**Prompt:**
Quote exactly and only this range of lines in the data below: the line that holds "intros l ?." to the line that holds "rewrite (cumulative_exact h", both included.

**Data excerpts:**
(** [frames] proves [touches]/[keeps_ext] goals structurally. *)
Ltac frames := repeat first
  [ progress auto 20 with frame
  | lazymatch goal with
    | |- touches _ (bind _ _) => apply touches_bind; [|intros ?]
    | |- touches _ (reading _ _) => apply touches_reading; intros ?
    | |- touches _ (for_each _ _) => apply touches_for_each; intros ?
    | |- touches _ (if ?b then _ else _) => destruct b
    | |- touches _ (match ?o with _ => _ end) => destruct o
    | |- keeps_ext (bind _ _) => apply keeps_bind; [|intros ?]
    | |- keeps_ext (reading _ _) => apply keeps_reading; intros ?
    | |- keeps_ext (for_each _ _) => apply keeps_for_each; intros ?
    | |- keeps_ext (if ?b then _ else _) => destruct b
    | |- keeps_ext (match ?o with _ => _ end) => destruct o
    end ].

---

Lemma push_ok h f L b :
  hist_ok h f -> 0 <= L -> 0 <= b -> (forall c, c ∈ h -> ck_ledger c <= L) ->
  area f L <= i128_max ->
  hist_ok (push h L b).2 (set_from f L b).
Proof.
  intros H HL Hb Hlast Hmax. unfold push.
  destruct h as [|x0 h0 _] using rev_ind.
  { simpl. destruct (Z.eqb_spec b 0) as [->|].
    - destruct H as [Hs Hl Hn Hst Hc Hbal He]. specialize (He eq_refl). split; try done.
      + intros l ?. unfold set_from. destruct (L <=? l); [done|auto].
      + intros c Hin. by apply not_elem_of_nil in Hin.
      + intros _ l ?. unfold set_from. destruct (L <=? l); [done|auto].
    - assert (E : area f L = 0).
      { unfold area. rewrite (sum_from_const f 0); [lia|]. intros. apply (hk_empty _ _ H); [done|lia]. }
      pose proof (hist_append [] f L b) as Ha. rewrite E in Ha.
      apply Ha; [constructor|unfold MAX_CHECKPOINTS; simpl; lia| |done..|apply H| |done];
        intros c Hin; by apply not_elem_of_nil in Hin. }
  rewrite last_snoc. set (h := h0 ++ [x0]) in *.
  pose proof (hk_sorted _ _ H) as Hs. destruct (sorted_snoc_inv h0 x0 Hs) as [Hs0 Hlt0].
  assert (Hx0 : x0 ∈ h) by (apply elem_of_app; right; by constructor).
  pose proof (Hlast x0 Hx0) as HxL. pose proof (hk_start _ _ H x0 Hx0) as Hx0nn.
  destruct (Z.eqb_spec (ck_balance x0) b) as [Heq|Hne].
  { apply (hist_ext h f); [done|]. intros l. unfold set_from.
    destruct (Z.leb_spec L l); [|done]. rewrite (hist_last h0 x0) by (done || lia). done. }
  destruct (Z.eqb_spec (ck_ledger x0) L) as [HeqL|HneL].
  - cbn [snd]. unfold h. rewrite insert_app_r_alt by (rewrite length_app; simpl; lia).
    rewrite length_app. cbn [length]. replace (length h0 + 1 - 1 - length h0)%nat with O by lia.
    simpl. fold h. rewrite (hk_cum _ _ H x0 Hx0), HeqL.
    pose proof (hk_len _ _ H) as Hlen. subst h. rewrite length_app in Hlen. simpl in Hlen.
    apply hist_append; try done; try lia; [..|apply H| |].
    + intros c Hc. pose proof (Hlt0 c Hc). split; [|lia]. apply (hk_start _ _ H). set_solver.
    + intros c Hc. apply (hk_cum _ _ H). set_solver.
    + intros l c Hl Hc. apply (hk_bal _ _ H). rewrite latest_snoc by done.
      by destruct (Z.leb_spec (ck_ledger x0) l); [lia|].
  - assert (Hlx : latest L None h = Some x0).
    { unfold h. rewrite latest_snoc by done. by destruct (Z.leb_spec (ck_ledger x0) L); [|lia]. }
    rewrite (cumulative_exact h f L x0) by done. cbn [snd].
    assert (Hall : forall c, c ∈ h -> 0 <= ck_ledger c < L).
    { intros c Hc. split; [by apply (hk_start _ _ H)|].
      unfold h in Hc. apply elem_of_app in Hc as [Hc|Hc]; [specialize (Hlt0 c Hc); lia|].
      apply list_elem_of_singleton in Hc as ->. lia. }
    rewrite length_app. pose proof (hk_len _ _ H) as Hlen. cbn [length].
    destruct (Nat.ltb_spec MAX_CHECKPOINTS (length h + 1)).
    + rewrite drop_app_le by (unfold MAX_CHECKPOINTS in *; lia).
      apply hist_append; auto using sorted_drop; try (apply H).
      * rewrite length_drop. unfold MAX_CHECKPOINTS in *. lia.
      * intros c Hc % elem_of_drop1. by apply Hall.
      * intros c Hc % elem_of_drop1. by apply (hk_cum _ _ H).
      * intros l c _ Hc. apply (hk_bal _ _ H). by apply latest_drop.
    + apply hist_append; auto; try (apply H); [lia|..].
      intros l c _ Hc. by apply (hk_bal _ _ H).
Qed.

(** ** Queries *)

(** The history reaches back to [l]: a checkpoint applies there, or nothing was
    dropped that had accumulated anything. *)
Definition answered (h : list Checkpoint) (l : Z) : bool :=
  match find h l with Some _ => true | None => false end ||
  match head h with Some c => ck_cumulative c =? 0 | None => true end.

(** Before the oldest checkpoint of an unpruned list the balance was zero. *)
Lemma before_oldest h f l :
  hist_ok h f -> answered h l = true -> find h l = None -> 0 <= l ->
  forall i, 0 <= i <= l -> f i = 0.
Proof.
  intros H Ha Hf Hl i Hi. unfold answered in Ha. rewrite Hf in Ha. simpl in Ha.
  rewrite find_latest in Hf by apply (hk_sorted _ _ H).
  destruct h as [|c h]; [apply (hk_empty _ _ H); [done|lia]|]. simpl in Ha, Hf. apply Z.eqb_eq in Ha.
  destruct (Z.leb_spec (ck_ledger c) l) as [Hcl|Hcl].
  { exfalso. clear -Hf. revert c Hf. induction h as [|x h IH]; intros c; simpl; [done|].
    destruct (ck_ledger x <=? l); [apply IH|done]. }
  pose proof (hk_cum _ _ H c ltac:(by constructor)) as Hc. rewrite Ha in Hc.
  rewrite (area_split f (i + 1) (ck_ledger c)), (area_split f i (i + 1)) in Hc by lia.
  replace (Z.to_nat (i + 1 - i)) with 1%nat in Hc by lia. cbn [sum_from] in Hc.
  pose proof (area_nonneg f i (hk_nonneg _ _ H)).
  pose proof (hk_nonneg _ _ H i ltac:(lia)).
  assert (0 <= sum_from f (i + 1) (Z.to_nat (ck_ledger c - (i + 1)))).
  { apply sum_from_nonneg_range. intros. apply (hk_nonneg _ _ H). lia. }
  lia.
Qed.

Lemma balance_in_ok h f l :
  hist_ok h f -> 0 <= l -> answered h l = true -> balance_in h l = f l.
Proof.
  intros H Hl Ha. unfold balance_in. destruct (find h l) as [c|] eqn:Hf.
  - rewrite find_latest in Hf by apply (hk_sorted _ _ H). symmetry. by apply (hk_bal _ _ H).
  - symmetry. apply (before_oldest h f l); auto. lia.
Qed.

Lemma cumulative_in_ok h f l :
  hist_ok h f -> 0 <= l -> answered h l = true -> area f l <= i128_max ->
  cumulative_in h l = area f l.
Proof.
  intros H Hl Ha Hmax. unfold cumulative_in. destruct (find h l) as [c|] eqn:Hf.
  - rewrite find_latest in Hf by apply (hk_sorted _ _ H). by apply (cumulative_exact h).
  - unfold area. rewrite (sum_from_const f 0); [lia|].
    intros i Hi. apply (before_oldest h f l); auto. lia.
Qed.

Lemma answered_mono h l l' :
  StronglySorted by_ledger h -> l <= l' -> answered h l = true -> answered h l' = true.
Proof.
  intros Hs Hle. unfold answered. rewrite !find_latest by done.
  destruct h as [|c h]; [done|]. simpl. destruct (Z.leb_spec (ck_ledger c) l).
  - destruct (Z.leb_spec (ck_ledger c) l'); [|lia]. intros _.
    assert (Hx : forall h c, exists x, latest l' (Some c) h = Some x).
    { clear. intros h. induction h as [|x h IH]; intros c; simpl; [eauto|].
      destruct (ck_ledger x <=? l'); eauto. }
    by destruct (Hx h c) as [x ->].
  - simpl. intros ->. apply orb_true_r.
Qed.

**Your response:**
      + intros l ?. unfold set_from. destruct (L <=? l); [done|auto].
      + intros c Hin. by apply not_elem_of_nil in Hin.
      + intros _ l ?. unfold set_from. destruct (L <=? l); [done|auto].
    - assert (E : area f L = 0).
      { unfold area. rewrite (sum_from_const f 0); [lia|]. intros. apply (hk_empty _ _ H); [done|lia]. }
      pose proof (hist_append [] f L b) as Ha. rewrite E in Ha.
      apply Ha; [constructor|unfold MAX_CHECKPOINTS; simpl; lia| |done..|apply H| |done];
        intros c Hin; by apply not_elem_of_nil in Hin. }
  rewrite last_snoc. set (h := h0 ++ [x0]) in *.
  pose proof (hk_sorted _ _ H) as Hs. destruct (sorted_snoc_inv h0 x0 Hs) as [Hs0 Hlt0].
  assert (Hx0 : x0 ∈ h) by (apply elem_of_app; right; by constructor).
  pose proof (Hlast x0 Hx0) as HxL. pose proof (hk_start _ _ H x0 Hx0) as Hx0nn.
  destruct (Z.eqb_spec (ck_balance x0) b) as [Heq|Hne].
  { apply (hist_ext h f); [done|]. intros l. unfold set_from.
    destruct (Z.leb_spec L l); [|done]. rewrite (hist_last h0 x0) by (done || lia). done. }
  destruct (Z.eqb_spec (ck_ledger x0) L) as [HeqL|HneL].
  - cbn [snd]. unfold h. rewrite insert_app_r_alt by (rewrite length_app; simpl; lia).
    rewrite length_app. cbn [length]. replace (length h0 + 1 - 1 - length h0)%nat with O by lia.
    simpl. fold h. rewrite (hk_cum _ _ H x0 Hx0), HeqL.
    pose proof (hk_len _ _ H) as Hlen. subst h. rewrite length_app in Hlen. simpl in Hlen.
    apply hist_append; try done; try lia; [..|apply H| |].
    + intros c Hc. pose proof (Hlt0 c Hc). split; [|lia]. apply (hk_start _ _ H). set_solver.
    + intros c Hc. apply (hk_cum _ _ H). set_solver.
    + intros l c Hl Hc. apply (hk_bal _ _ H). rewrite latest_snoc by done.
      by destruct (Z.leb_spec (ck_ledger x0) l); [lia|].
  - assert (Hlx : latest L None h = Some x0).
    { unfold h. rewrite latest_snoc by done. by destruct (Z.leb_spec (ck_ledger x0) L); [|lia]. }
    rewrite (cumulative_exact h f L x0) by done. cbn [snd].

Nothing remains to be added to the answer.